Okay cool.  Let me see if I can formulate a coherent question... :)

    RJ> However, you really need a generic solution, since INN isn't
    RJ> the only major news product out there, and they all have their
    RJ> ideas.

Agreed.  That's what standards are for though, right? :)

    RJ> Plus, you're not just dealing with INN here.  From your logs:

    >> Jan 06 14:43:07 2001 (31278) (ToUsenet) NNTP error for list
    >> "python-list": 441 437 Binary in non-binary group Okay, so
    >> that's a start, however INN can apparently be configured to
    >> reject or accept other combinations of headers, so we can't
    >> rely on this list.

    RJ> This isn't a case of INN being configured to reject extra
    RJ> headers; your provider installed CleanFeed, which is an
    RJ> anti-spam filter, which is what issued the 437 Binary in a
    RJ> non-binary group error.

    RJ> CleanFeed can do whatever it wants, and has all sorts of
    RJ> widgets for analyzing messages.

Ah, I didn't know about CleanFeed.

    RJ> Some of the other errors came from situations that shouldn't
    RJ> have happened.  Like the gateway should never have let a
    RJ> message get to the news server with a list of groups to post
    RJ> to, of which none exist.  That's a configuration error on the
    RJ> admins part.  Also, it shouldn't have let multiple To's into
    RJ> the note.  The message to old, or in the future, or unparsable
    RJ> also isn't particularly mm's fault - it's the same issue we
    RJ> have with the archives, it's just that news, which actually
    RJ> computes the unix time of a message for expiration purposes,
    RJ> validates the date header more than we do, where, largely,
    RJ> it's just a string to us.

Some of these things are just due to the fact that a message shows up
on email first, where the rules MTAs impose are much more lenient.  So
the header rejects are where the NNTP server has stricter rules that
don't make much sense for an email message.  E.g. email has duplicate
To: and Cc: headers all the time.  Why an NNTP server would reject
duplicate To: and Cc: headers, when it doesn't care about those for
Netnews purposes, is confounding.

But in general, I can clean up headers, and in fact my quick patch on
SF for MM2.0.6 seems to have stopped the bulk of the rejects nicely
(header rejects were much more common than binary filters or other
issues).

    RJ> INN does have it's own, canonical, stupid, mail to news
    RJ> gateway; you might review it's code to see what it does.
    RJ> Really, it primarily gets cranky about you inserting what's
    RJ> viewed as a "security" header via NNTP.  It's less cranky if
    RJ> you inject it directly with inews, because you can, if
    RJ> suffciently trusted, just tell it 'Use these headers' and it
    RJ> believes you.

    RJ> Which is bsaically the same issue as the "deliver mail via
    RJ> sendmail vs. via smtpdirect" thing - talk to the daemon,
    RJ> accept the daemon's restrictions.

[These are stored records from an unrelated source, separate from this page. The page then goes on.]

(** Starting a call of another agent, and its end with the status of the receiver. *)
Definition collab_begin (call_id : str) (tool : CollabAgentTool) (sender : str) (receivers : list str)
    (prompt model : option str) (effort : option ReasoningEffort) : ThreadItem :=
  CollabAgentToolCall call_id tool CollabInProgress sender receivers prompt model effort ∅.
Definition collab_end (call_id : str) (tool : CollabAgentTool) (sender receiver : str) (prompt : option str)
    (status : AgentStatus) : ThreadItem :=
  CollabAgentToolCall call_id tool (collab_status status) sender [receiver] prompt None None
    {[receiver := collab_agent_state status]}.

Definition handle_collab_agent_spawn_end b (call_id sender : str) (new_thread : option str) (prompt model : str)
    (effort : ReasoningEffort) (status : AgentStatus) : ThreadHistoryBuilder :=
  let has_receiver := bool_decide (is_Some new_thread) in
  let call_status := if agent_failed status then CollabFailed
                     else if has_receiver then CollabCompleted else CollabFailed in
  let '(receivers, states) :=
    match new_thread with
    | Some id => ([id], {[id := collab_agent_state status]})
    | None => ([], ∅)
    end in
  upsert_item_in_current_turn b
    (CollabAgentToolCall call_id SpawnAgent call_status sender receivers (Some prompt) (Some model) (Some effort) states).

Definition handle_collab_waiting_end b (call_id sender : str) (statuses : gmap str AgentStatus) : ThreadHistoryBuilder :=
  let status := if existsb agent_failed (map_to_list statuses).*2 then CollabFailed else CollabCompleted in
  let receivers := merge_sort str_le (map_to_list statuses).*1 in
  upsert_item_in_current_turn b
    (CollabAgentToolCall call_id WaitAgents status sender receivers None None None (collab_agent_state <$> statuses)).

(** ** Handlers: the life of a turn *)
Definition handle_error b (e : ErrorEvent) : ThreadHistoryBuilder :=
  if affects_turn_status e then
    match current_turn b with
    | Some t =>
        let t := with_outcome t (Some (turn_error e)) TurnFailed (pt_completed_at t) (pt_duration_ms t) in
        record_changed_pending_turn (set_current b (Some t)) t
    | None => b
    end
  else b.

Definition apply_abort (completed_at duration_ms : option Z) (t : PendingTurn) : PendingTurn :=
  with_outcome t (pt_error t) TurnInterrupted completed_at duration_ms.

Definition abort_current b (completed_at duration_ms : option Z) : ThreadHistoryBuilder :=
  match current_turn b with
  | Some t => let t := apply_abort completed_at duration_ms t in record_changed_pending_turn (set_current b (Some t)) t
  | None => b
  end.

Definition handle_turn_aborted b (turn_id : option str) (completed_at duration_ms : option Z) : ThreadHistoryBuilder :=
  match turn_id with
  | Some id =>
      match current_with_id b id with
      | Some _ => abort_current b completed_at duration_ms
      | None =>
          match update_turn id (apply_abort completed_at duration_ms) (turns b) with
          | Some (t, ts) => record_changed_pending_turn (set_turns b ts) t
          | None => abort_current b completed_at duration_ms
          end
      end
  | None => abort_current b completed_at duration_ms
  end.

Definition handle_turn_started b (turn_id : str) (started_at : option Z) : ThreadHistoryBuilder :=
  let b := finish_current_turn b in
  let '(t, b) := new_turn b (Some turn_id) in
  let t := opened_explicitly (with_started_at (with_status t TurnInProgress) started_at) in
  set_current (record_changed_pending_turn b t) (Some t).

Definition apply_completion (error : option TurnError) (completed_at duration_ms : option Z) (t : PendingTurn)
    : PendingTurn :=
  match error with
  | Some error => with_outcome t (Some error) TurnFailed completed_at duration_ms
  | None =>
      let status := match pt_status t with
                    | TurnCompleted | TurnInProgress => TurnCompleted
                    | status => status
                    end in
      with_outcome t (pt_error t) status completed_at duration_ms
  end.

Definition complete_current b (error : option TurnError) (completed_at duration_ms : option Z) : ThreadHistoryBuilder :=
  match current_turn b with
  | Some t =>
      let t := apply_completion error completed_at duration_ms t in
      finish_current_turn (record_changed_pending_turn (set_current b (Some t)) t)
  | None => b
  end.

Definition handle_turn_complete b (turn_id : str) (error : option ErrorEvent) (completed_at duration_ms : option Z)
    : ThreadHistoryBuilder :=
  let error := turn_error <$> error in
  match current_with_id b turn_id with
  | Some _ => complete_current b error completed_at duration_ms
  | None =>
      match update_turn turn_id (apply_completion error completed_at duration_ms) (turns b) with
      | Some (t, ts) => record_changed_pending_turn (set_turns b ts) t
      | None => complete_current b error completed_at duration_ms
      end
  end.

Definition item_count (ts : list PendingTurn) : nat := sum_list_with (λ t, length (pt_items t)) ts.

Definition handle_thread_rollback b (num_turns : N) : ThreadHistoryBuilder :=
  let b := finish_current_turn b in
  let n := N.to_nat num_turns in
  let len := length (turns b) in
  let removed := if len <=? n then pt_id <$> turns b
                 else if n =? 0 then [] else pt_id <$> drop (len - n) (turns b) in
  let b := record_removed_turn_ids b removed in
  let b := set_turns b (if len <=? n then [] else take (len - n) (turns b)) in
  set_next_item_index b (Z.min (Z.of_nat (item_count (turns b)) + 1) I64_MAX).

(** ** Handlers: one item each *)
Definition handle_web_search_begin b (call_id : str) : ThreadHistoryBuilder :=
  upsert_item_in_current_turn b (WebSearch call_id [] None None).
Definition handle_web_search_end b (call_id query : str) (action : WebSearchAction) (results : option Json)
    : ThreadHistoryBuilder :=
  upsert_item_in_current_turn b (WebSearch call_id query (Some action) results).
Definition handle_exec_command_begin b (p : ExecCommandBeginEvent) : ThreadHistoryBuilder :=
  upsert_item_in_turn_id b (eb_turn_id p) (build_command_execution_begin_item p).
Definition handle_exec_command_end b (p : ExecCommandEndEvent) : ThreadHistoryBuilder :=
  upsert_item_in_turn_id b (eb_turn_id (ee_begin p)) (build_command_execution_end_item p).
Definition handle_apply_patch_approval_request b (p : PatchEvent) : ThreadHistoryBuilder :=
  upsert_item_in_turn_or_current b (pe_turn_id p) (build_file_change_approval_request_item p).
Definition handle_patch_apply_begin b (p : PatchEvent) : ThreadHistoryBuilder :=
  upsert_item_in_turn_or_current b (pe_turn_id p) (build_file_change_begin_item p).
Definition handle_patch_apply_end b (p : PatchEvent) (status : PatchApplyStatus) : ThreadHistoryBuilder :=
  upsert_item_in_turn_or_current b (pe_turn_id p) (build_file_change_end_item p status).
Definition handle_view_image_tool_call b (call_id path : str) : ThreadHistoryBuilder :=
  upsert_item_in_current_turn b (ImageView call_id path).
Definition handle_image_generation_begin b (call_id : str) : ThreadHistoryBuilder :=
  upsert_item_in_current_turn b (ImageGeneration call_id [] None [] None None None None).
Definition handle_image_generation_end b (p : ImageGenerationEndEvent) : ThreadHistoryBuilder :=
  upsert_item_in_current_turn b
    (ImageGeneration (ie_call_id p) (ie_status p) (ie_revised_prompt p) (ie_result p)
       (ie_transparent_background p) (ie_failure p) (ie_saved_path p) None).
Definition handle_collab_agent_spawn_begin b (call_id sender prompt model : str) (effort : ReasoningEffort)
    : ThreadHistoryBuilder :=
  upsert_item_in_current_turn b (collab_begin call_id SpawnAgent sender [] (Some prompt) (Some model) (Some effort)).
Definition handle_collab_agent_interaction_begin b (call_id sender receiver prompt : str) : ThreadHistoryBuilder :=
  upsert_item_in_current_turn b (collab_begin call_id SendInput sender [receiver] (Some prompt) None None).
Definition handle_collab_agent_interaction_end b (call_id sender receiver prompt : str) (status : AgentStatus)
    : ThreadHistoryBuilder :=
  upsert_item_in_current_turn b (collab_end call_id SendInput sender receiver (Some prompt) status).
Definition handle_sub_agent_activity b (event_id : str) (kind : SubAgentActivityKind) (agent_thread agent_path : str)
    : ThreadHistoryBuilder :=
  upsert_item_in_current_turn b (SubAgentActivity event_id kind agent_thread agent_path).
Definition handle_collab_waiting_begin b (call_id sender : str) (receivers : list str) : ThreadHistoryBuilder :=
  upsert_item_in_current_turn b (collab_begin call_id WaitAgents sender receivers None None None).
Definition handle_collab_close_begin b (call_id sender receiver : str) : ThreadHistoryBuilder :=
  upsert_item_in_current_turn b (collab_begin call_id CloseAgent sender [receiver] None None None).
Definition handle_collab_close_end b (call_id sender receiver : str) (status : AgentStatus) : ThreadHistoryBuilder :=
  upsert_item_in_current_turn b (collab_end call_id CloseAgent sender receiver None status).
Definition handle_collab_resume_begin b (call_id sender receiver : str) : ThreadHistoryBuilder :=
  upsert_item_in_current_turn b (collab_begin call_id ResumeAgent sender [receiver] None None None).
Definition handle_collab_resume_end b (call_id sender receiver : str) (status : AgentStatus) : ThreadHistoryBuilder :=
  upsert_item_in_current_turn b (collab_end call_id ResumeAgent sender receiver None status).
Definition handle_item_started b (turn_id : str) (item : TurnItem) : ThreadHistoryBuilder :=
  handle_materialized_item_lifecycle b turn_id item.
Definition handle_item_completed b (turn_id : str) (item : TurnItem) : ThreadHistoryBuilder :=
  handle_materialized_item_lifecycle b turn_id item.

(** ** Dispatch *)
Definition handle_event b (event : EventMsg) : ThreadHistoryBuilder :=
  match event with
  | EvUserMessage p => handle_user_message b p
  | EvAgentMessage message phase citation delivery questions =>
      handle_agent_message b message phase citation delivery questions
  | EvAgentReasoning text => handle_agent_reasoning b text
  | EvAgentReasoningRawContent text => handle_agent_reasoning_raw_content b text
  | EvWebSearchBegin call_id => handle_web_search_begin b call_id
  | EvWebSearchEnd call_id query action results => handle_web_search_end b call_id query action results
  | EvExecCommandBegin p => handle_exec_command_begin b p
  | EvExecCommandEnd p => handle_exec_command_end b p
  | EvGuardianAssessment p => handle_guardian_assessment b p
  | EvApplyPatchApprovalRequest p => handle_apply_patch_approval_request b p
  | EvPatchApplyBegin p => handle_patch_apply_begin b p
  | EvPatchApplyEnd p status => handle_patch_apply_end b p status
  | EvDynamicToolCallRequest p => handle_dynamic_tool_call_request b p
  | EvDynamicToolCallResponse p => handle_dynamic_tool_call_response b p
  | EvMcpToolCallBegin p => handle_mcp_tool_call_begin b p
  | EvMcpToolCallEnd p => handle_mcp_tool_call_end b p
  | EvViewImageToolCall call_id path => handle_view_image_tool_call b call_id path
  | EvImageGenerationBegin call_id => handle_image_generation_begin b call_id
  | EvImageGenerationEnd p => handle_image_generation_end b p
  | EvCollabAgentSpawnBegin call_id sender prompt model effort =>
      handle_collab_agent_spawn_begin b call_id sender prompt model effort
  | EvCollabAgentSpawnEnd call_id sender new_thread prompt model effort status =>
      handle_collab_agent_spawn_end b call_id sender new_thread prompt model effort status
  | EvCollabAgentInteractionBegin call_id sender receiver prompt =>
      handle_collab_agent_interaction_begin b call_id sender receiver prompt
  | EvCollabAgentInteractionEnd call_id sender receiver prompt status =>
      handle_collab_agent_interaction_end b call_id sender receiver prompt status
  | EvSubAgentActivity event_id kind agent_thread agent_path =>
      handle_sub_agent_activity b event_id kind agent_thread agent_path
  | EvCollabWaitingBegin call_id sender receivers => handle_collab_waiting_begin b call_id sender receivers
  | EvCollabWaitingEnd call_id sender statuses => handle_collab_waiting_end b call_id sender statuses
  | EvCollabCloseBegin call_id sender receiver => handle_collab_close_begin b call_id sender receiver
  | EvCollabCloseEnd call_id sender receiver status => handle_collab_close_end b call_id sender receiver status
  | EvCollabResumeBegin call_id sender receiver => handle_collab_resume_begin b call_id sender receiver
  | EvCollabResumeEnd call_id sender receiver status =>
      handle_collab_resume_end b call_id sender receiver status
  | EvContextCompacted => handle_context_compacted b
  | EvEnteredReviewMode turn_id item_id hint => handle_entered_review_mode b turn_id item_id hint
  | EvExitedReviewMode turn_id item_id output => handle_exited_review_mode b turn_id item_id output
  | EvItemStarted turn_id item => handle_item_started b turn_id item
  | EvItemCompleted turn_id item _ _ => handle_item_completed b turn_id item
  | EvError e => handle_error b e
  | EvThreadRolledBack num_turns => handle_thread_rollback b num_turns
  | EvTurnAborted turn_id _ completed_at duration_ms => handle_turn_aborted b turn_id completed_at duration_ms
  | EvTurnStarted turn_id started_at => handle_turn_started b turn_id started_at
  | EvTurnComplete turn_id error _ completed_at duration_ms =>
      handle_turn_complete b turn_id error completed_at duration_ms
  | EvOther => b
  end.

Agreed, however it would be nice to have a standard that says "posting
hosts may not have these headers", or "must not have more than one of
those other headers".  What bothers me is that the massaging of the
message must rely on implementation quirks instead of standards.

So I guess a good question for inn-workers is: what will the draft
standard say about required or prohibited headers?